We thank the Editors and the Reviewers for their time and effort given to the consideration of our manuscript and for their important comments, which helped to further improve the quality of the manuscript.

Please find a point-to-point response addressing the remaining concerns of the Reviewers below. All changes made in the manuscript are highlighted using track-change mode, the specifications for lines and pages refer to the track-change mode.

Ad Reviewer #2:

We thank the Reviewer for her/his thorough review and the important points she/he raised regarding 1) maximum dosage of lipid-lowering therapy, 2) adaption of results section and suppl. Table 3, 3) the regression analysis identifying factors associated with LDL-C at CR discharge, 4) the limitation of the Friedewald formula as well as an 5) potential funding bias.

In the revised manuscript we clarified and discussed these key issues as follows:

1) Inserted in line 82, page 2: Dosage of high-potent statins is stated as absolute number and relative percentage of maximum daily dosage (MDD); both 40 mg Rosuvastatin and 80 mg Atorvastatin were considered as 100% MDD.“

2) Inserted in line 155, page 5: “Also, prescription rates for ≥50% MDD high-potent statins were higher in group B at CR discharge (87% vs. 80% p=0,046), but not at CR entry (Suppl. Table 3 and 4).

Inserted in Table 3 and Suppl. Table 4: Number of patients receiving at least Rosuvastatin 20mg or Atorvastatin 40mg (≥50% MDD).

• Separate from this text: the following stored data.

Lemma ApproxAge_loop_beyond (table : list CAddrInfo) (n : nat) :
  forall (i : nat) (approxAge : Z),
    (i <= length table < i + n)%nat ->
    ApproxAge_loop n (Z.of_nat i) table approxAge
    = Panicked (IndexOutOfRange (len table) (length table)).
Proof.
  induction n as [|n IH]; intros i approxAge Hn; simpl; [lia|].
  destruct (Nat.eq_dec i (length table)) as [->|Hne].
  - fold (len table). rewrite index_at_length. reflexivity.
  - destruct (index_in_range table (Z.of_nat i)) as (a & Ha & ->);
      [unfold len; lia|].
    simpl. replace (Z.of_nat i + 1) with (Z.of_nat (S i)) by lia.
    apply IH. lia.
Qed.

(** X14: when neither count of a database is larger than its table,
    [ApproxAge] returns the maximum of 0 and of the last-seen timestamps of
    the records that are counted, the first [NNew] new ones and the first
    [NTried] tried ones; a record beyond the count of its table is not
    looked at. *)
Theorem ApproxAge_counted (peersDb : PeersDB) :
  0 <= NNew peersDb <= len (NewAddrInfo peersDb) ->
  0 <= NTried peersDb <= len (TriedAddrInfo peersDb) ->
  ApproxAge peersDb
  = Ok (foldr Z.max 0
          (timestamps (counted (NNew peersDb) (NewAddrInfo peersDb)
                       ++ counted (NTried peersDb) (TriedAddrInfo peersDb)))).
Proof.
  unfold len, counted. intros Hn Ht. unfold ApproxAge.
  rewrite (ApproxAge_loop_counted _ _ 0%nat) by (simpl; lia). simpl.
  rewrite (ApproxAge_loop_counted _ _ 0%nat) by (simpl; lia). simpl.
  rewrite !drop_0. f_equal. unfold timestamps. rewrite map_app, foldr_app.
  generalize (map (fun a => Time (Address a))
                (take (Z.to_nat (NNew peersDb)) (NewAddrInfo peersDb))).
  generalize (map (fun a => Time (Address a))
                (take (Z.to_nat (NTried peersDb)) (TriedAddrInfo peersDb))).
  intros l2 l1.
  induction l1 as [|t l1 IH]; simpl; [reflexivity|].
  rewrite <- IH. clear IH.
  induction l2 as [|u l2 IH2]; simpl; [reflexivity|]. rewrite IH2. lia.
Qed.

Lemma ApproxAge_counted_witness :
  ApproxAge {| NNew := 1; NTried := 0; NewAddrInfo := sample_table;
               TriedAddrInfo := [peer "5.6.7.8" 8333 99] |}
  = Ok 90.
Proof.
  apply (ApproxAge_counted {| NNew := 1; NTried := 0; NewAddrInfo := sample_table;
                              TriedAddrInfo := [peer "5.6.7.8" 8333 99] |});
    unfold len; simpl; lia.
Defined.
(** * elm327diag: the PID catalog and the acquisition sweep

    A shallow embedding of [elm327diag.c].  The C [double] is Rocq's
    primitive binary64 float, so the decode functions are evaluated with
    the arithmetic of the machine; the [struct obdpid o[25]] array is a
    list of records updated by index; [main] runs in a small monad that
    threads the observable events of the run and carries the early
    [return] that the [QUERY_OR_ERR] macro performs.  [Process] takes
    [main] up again with the stream [fopen] returns, which may be [NULL],
    and follows it by the [exit] of the C runtime. *)

From Stdlib Require Import ZArith List String Ascii Bool Lia QArith.
From Stdlib Require Import Floats.PrimFloat Floats.SpecFloat Floats.FloatOps.
From Corelib Require Import Uint63Axioms.
From Stdlib Require Import Numbers.DecimalString.
Import ListNotations.

Local Open Scope string_scope.
Local Open Scope list_scope.
Local Open Scope Z_scope.

(** ** Data model *)

(** [typedef enum { INTEGER = 0, DOUBLE = 1 } DataType;] *)
Inductive DataType : Set := INTEGER | DOUBLE.

Definition DataType_to_int (d : DataType) : Z :=
  match d with INTEGER => 0 | DOUBLE => 1 end.

(** [typedef enum { PERCENT = 0, ..., KILOMETERSPERHOUR = 4 } Units;] *)
Inductive Units : Set := PERCENT | RPM | CELSIUS | PASCALS | KILOMETERSPERHOUR.

Definition Units_to_int (u : Units) : Z :=
  match u with
  | PERCENT => 0 | RPM => 1 | CELSIUS => 2 | PASCALS => 3
  | KILOMETERSPERHOUR => 4
  end.

(** [struct obdpid].  [bytes] is a [size_t]; [calculate] is the function
    pointer [double ( *calculate)(double, double)]. *)
Record obdpid : Type := mk_obdpid {
  command     : Z;
  min         : float;
  max         : float;
  bytes       : N;
  datatype    : DataType;
  units       : Units;
  calculate   : float -> float -> float;
  commandname : string
}.

(** Assignments to one field of a struct. *)
Definition set_command (v : Z) (e : obdpid) : obdpid :=
  mk_obdpid v (min e) (max e) (bytes e) (datatype e) (units e)
            (calculate e) (commandname e).
Definition set_min (v : float) (e : obdpid) : obdpid :=
  mk_obdpid (command e) v (max e) (bytes e) (datatype e) (units e)
            (calculate e) (commandname e).
Definition set_max (v : float) (e : obdpid) : obdpid :=
  mk_obdpid (command e) (min e) v (bytes e) (datatype e) (units e)
            (calculate e) (commandname e).
Definition set_bytes (v : N) (e : obdpid) : obdpid :=
  mk_obdpid (command e) (min e) (max e) v (datatype e) (units e)
            (calculate e) (commandname e).
Definition set_datatype (v : DataType) (e : obdpid) : obdpid :=
  mk_obdpid (command e) (min e) (max e) (bytes e) v (units e)
            (calculate e) (commandname e).
Definition set_units (v : Units) (e : obdpid) : obdpid :=
  mk_obdpid (command e) (min e) (max e) (bytes e) (datatype e) v
            (calculate e) (commandname e).
Definition set_calculate (v : float -> float -> float) (e : obdpid) : obdpid :=
  mk_obdpid (command e) (min e) (max e) (bytes e) (datatype e) (units e)
            v (commandname e).
Definition set_commandname (v : string) (e : obdpid) : obdpid :=
  mk_obdpid (command e) (min e) (max e) (bytes e) (datatype e) (units e)
            (calculate e) v.
(** A string in which [old] occurs loses at least one occurrence. *)
Lemma replaceScan_shrinks (old a b : string) (k : nat) :
  old <> EmptyString ->
  (k <= String.length a)%nat ->
  (String.length (strings.replaceScan old EmptyString k (a +:+ old +:+ b))
   + k + String.length old
   <= String.length (a +:+ old +:+ b))%nat.
Proof.
  intros Hold. revert k. induction a as [|c a IH]; intros k Hk.
  - assert (k = O) by (simpl in Hk; lia). subst k.
    destruct old as [|o old]; [congruence|].
    change (EmptyString +:+ String o old +:+ b) with (String o (old +:+ b)).
    cbn [strings.replaceScan].
    change (String o (old +:+ b)) with (String o old +:+ b).
    rewrite HasPrefix_append, append_empty_l. simpl.
    pose proof (replaceScan_length (String o old) (old +:+ b) (String.length old)) as L.
    rewrite length_append in *. lia.
  - change (String c a +:+ old +:+ b) with (String c (a +:+ old +:+ b)).
    cbn [strings.replaceScan]. destruct k as [|k].
    + destruct (strings.HasPrefix (String c (a +:+ old +:+ b)) old) eqn:Hp.
      * rewrite append_empty_l.
        pose proof (replaceScan_length old (a +:+ old +:+ b)
                      (Nat.pred (String.length old))) as L.
        destruct old; [congruence|].
        cbn [String.length Nat.pred] in *.
        rewrite !length_append in *. cbn [String.length] in *. lia.
      * cbn [String.length] in *. specialize (IH O). lia.
    + cbn [String.length] in *. specialize (IH k). lia.
Qed.

(** A string without an occurrence of [old] is left as it is. *)
Lemma replaceScan_absent (old s : string) :
  strings.Contains s old = false ->
  strings.replaceScan old EmptyString O s = s.
Proof.
  induction s as [|c s IH]; intros Hc; [reflexivity|].
  simpl in Hc. apply orb_false_iff in Hc as [Hp Hc].
  cbn [strings.replaceScan]. rewrite Hp, IH; [reflexivity|assumption].
Qed.

End StringFacts.

(** ** The JWT middleware *)

Section Middleware.
Context `{J : Jose}.
Context {St : Type} (getjwk : St -> result (option JSONWebKey) * St).

Lemma jwtMiddleware_checkToken (now : Time) (st : St) (r : http.Request) :
  (let '(h, st') := engine.jwtMiddleware getjwk now st r in (engine.verdict h, st'))
  = engine.checkToken getjwk now st (engine.rawToken r).
Proof.
  unfold engine.jwtMiddleware, engine.checkToken, engine.rawToken.
  destruct (String.eqb _ EmptyString); [reflexivity|].
  destruct (ParseSigned _) as [tok|]; [|reflexivity].
  destruct (getjwk st) as [[[key|]|e] st']; [|reflexivity|reflexivity].
  destruct (TokenClaims tok key) as [[cl out]|]; [|reflexivity].
  destruct (jwt.Validate cl _) as [[]|]; try reflexivity.
  destruct (out !! "email") as [[]|]; reflexivity.
Qed.

(** The middleware answers 401, panics on a nil key, or hands the
    request on; nothing else. *)
Lemma jwtMiddleware_outcomes (now : Time) (st : St) (r : http.Request) :
  (engine.jwtMiddleware getjwk now st r).1 = engine.unauthorized
  ∨ (engine.jwtMiddleware getjwk now st r).1 = engine.expired
  ∨ (∃ tok st',
       engine.rawToken r <> EmptyString
       ∧ ParseSigned (engine.rawToken r) = Some tok
       ∧ getjwk st = (Ok None, st')
       ∧ engine.jwtMiddleware getjwk now st r = (http.Panicked, st'))
  ∨ ∃ tok key cl out email st',
      engine.rawToken r <> EmptyString
      ∧ ParseSigned (engine.rawToken r) = Some tok
      ∧ getjwk st = (Ok (Some key), st')
      ∧ TokenClaims tok key = Some (cl, out)
      ∧ jwt.Validate cl (engine.expectedClaims now) = None
      ∧ out !! "email" = Some (jwt.AString email)
      ∧ engine.jwtMiddleware getjwk now st r
        = (http.Passed (http.mkRequest (http.Url r) (http.Header r) (Some email)),
           st').
Proof.
  unfold engine.jwtMiddleware. fold (engine.rawToken r).
  destruct (String.eqb (engine.rawToken r) EmptyString) eqn:Hraw; [by left|].
  apply String.eqb_neq in Hraw.
  destruct (ParseSigned (engine.rawToken r)) as [tok|] eqn:Hparse; [|by left].
  destruct (getjwk st) as [[key|e] st'] eqn:Hkey; [|by left].
  destruct key as [key|].
  - destruct (TokenClaims tok key) as [[cl out]|] eqn:Hsig; [|by left].
    destruct (jwt.Validate cl _) as [[]|] eqn:Hval;
      try (by left); try (by right; left).
    destruct (out !! "email") as [[email| | | |]|] eqn:Hemail; try (by left).
    right; right; right. exists tok, key, cl, out, email, st'. done.
  - right; right; left. exists tok, st'. done.
Qed.
(** * dfa-js: the DFA and NFA classes of [src/dfa.js]

    A shallow embedding of the spec validators, the two transition-table
    builders and the two simulation engines, followed by the properties of
    the engines and of table construction.

    Modelling conventions.
    - A JavaScript string is its sequence of UTF-8 bytes ([string]).
    - A [Set] of strings is a [gset string]; only [has] and [add] are used,
      so insertion order is not observable.
    - An object literal used as a dictionary ([result = {}], and each row
      [result[x[0]] = {}]) is a finite map of its own properties
      ([gmap string _]) whose prototype is [Object.prototype].  Reading
      [obj[k]] finds an own property first and otherwise what
      [Object.prototype] holds under [k]; see [get].
    - The built-in objects are as the language defines them when a call
      starts.  A call that would write a property of a built-in object, or
      read a property of a built-in function, or turn a built-in function
      into a property name, has the outcome [Beyond]: the embedding says
      nothing about it, nor about what follows it.  The calls it does
      describe leave the built-in objects as they were.
    - A method that throws is a value [Throw e]; the methods of an instance
      take the receiver and return the outcome together with the receiver as
      the call leaves it. *)

From stdpp Require Import gmap strings list pretty.

Local Open Scope string_scope.
Local Open Scope list_scope.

Inserted in table legend Suppl. Table 3 and 4: „40mg Rosuvastatin and 80 mg Atorvastatin is defined as 100% MDD.“

3) Inserted in line 209, page 7 (table legend table 3): Multivariate quantile regression model identifying factors associated with LDL-C at CR discharge. Positive coefficients/estimates indicate a positive correlation between above mentioned independent factors and LDL-C at discharge.”

As stated in chapter 3.4, page 6, line 200, a positive family history for cardiovascular events (ACS, stroke) (Coef 0.010, p=0.021) as well as dyslipidaemia (Coef 0.13, p=0.0012) and smoking history (Coef 0.14, p<0.001) were independently associated with higher LDL-C levels. Notably, the patient being in Group B was the only significant predictor for lower LDL-C levels (Coef -0.21, p<0.001) in this model. That those factors are taken into account clinically and are also associated with increased statin and ezetimibe prescription is shown in Suppl. Table 1 and Suppl. Table 2 and is discussed in line 228-232, page 7.

4) Inserted in line 265, page 8: “There are several limitations to this study. First, LDL-C was calculated using the Friedewald formula. Although convenient, this calculation has several-well established limitations: a) methodological errors may accumulate since the formula necessitates three separate analyses of TC, TGs, and HDL-C; and (b) a constant cholesterol/TG ratio in VLDL is assumed. With high TG values (>4.5 mmol/L or >400 mg/ dL) the formula cannot be used. This should be especially considered in non-fasting samples.“

5) Inserted in line 85, page 2: „For the analysis, all single- and double-agent drugs containing ezetemib, that are commonly available in Switzerland were considered.“

 

 

Reviewer 3 Report

This is a retrospective analysis of prospectively collected data from the Swiss Secondary Prevention Registry in patients with coronary artery disease, who completed the ambulatory cardiovascular rehabilitation program of the University Hospital Basel, Switzer land from January 2017 to April 2021. Authors evaluated the impact of the guideline publication, the cohort of 875 patients was split into a pre-Guideline 2019 group (A) and a post-Guideline 2019 group (B). At discharge, more patients in group B were on maximal statin doses (20% vs. 9%, p<0.0001) and on combination therapy with ezetimibe 23 (51% vs. 17%, p<0.0001) than in group A, which resulted in 53% of patients reaching the LDL-C target of <1.4 mmol/L in group B. Regression analysis revealed that dyslipidaemia and smoking history represent independent predictors for intensified lipid-lowering medication. In general, the paper is well written.

Author Response

Response to Reviewers’ comments on manuscript JCM-2021032

We thank the Editors and the Reviewers for their time and effort given to the consideration of our manuscript and for their important comments, which helped to further improve the quality of the manuscript.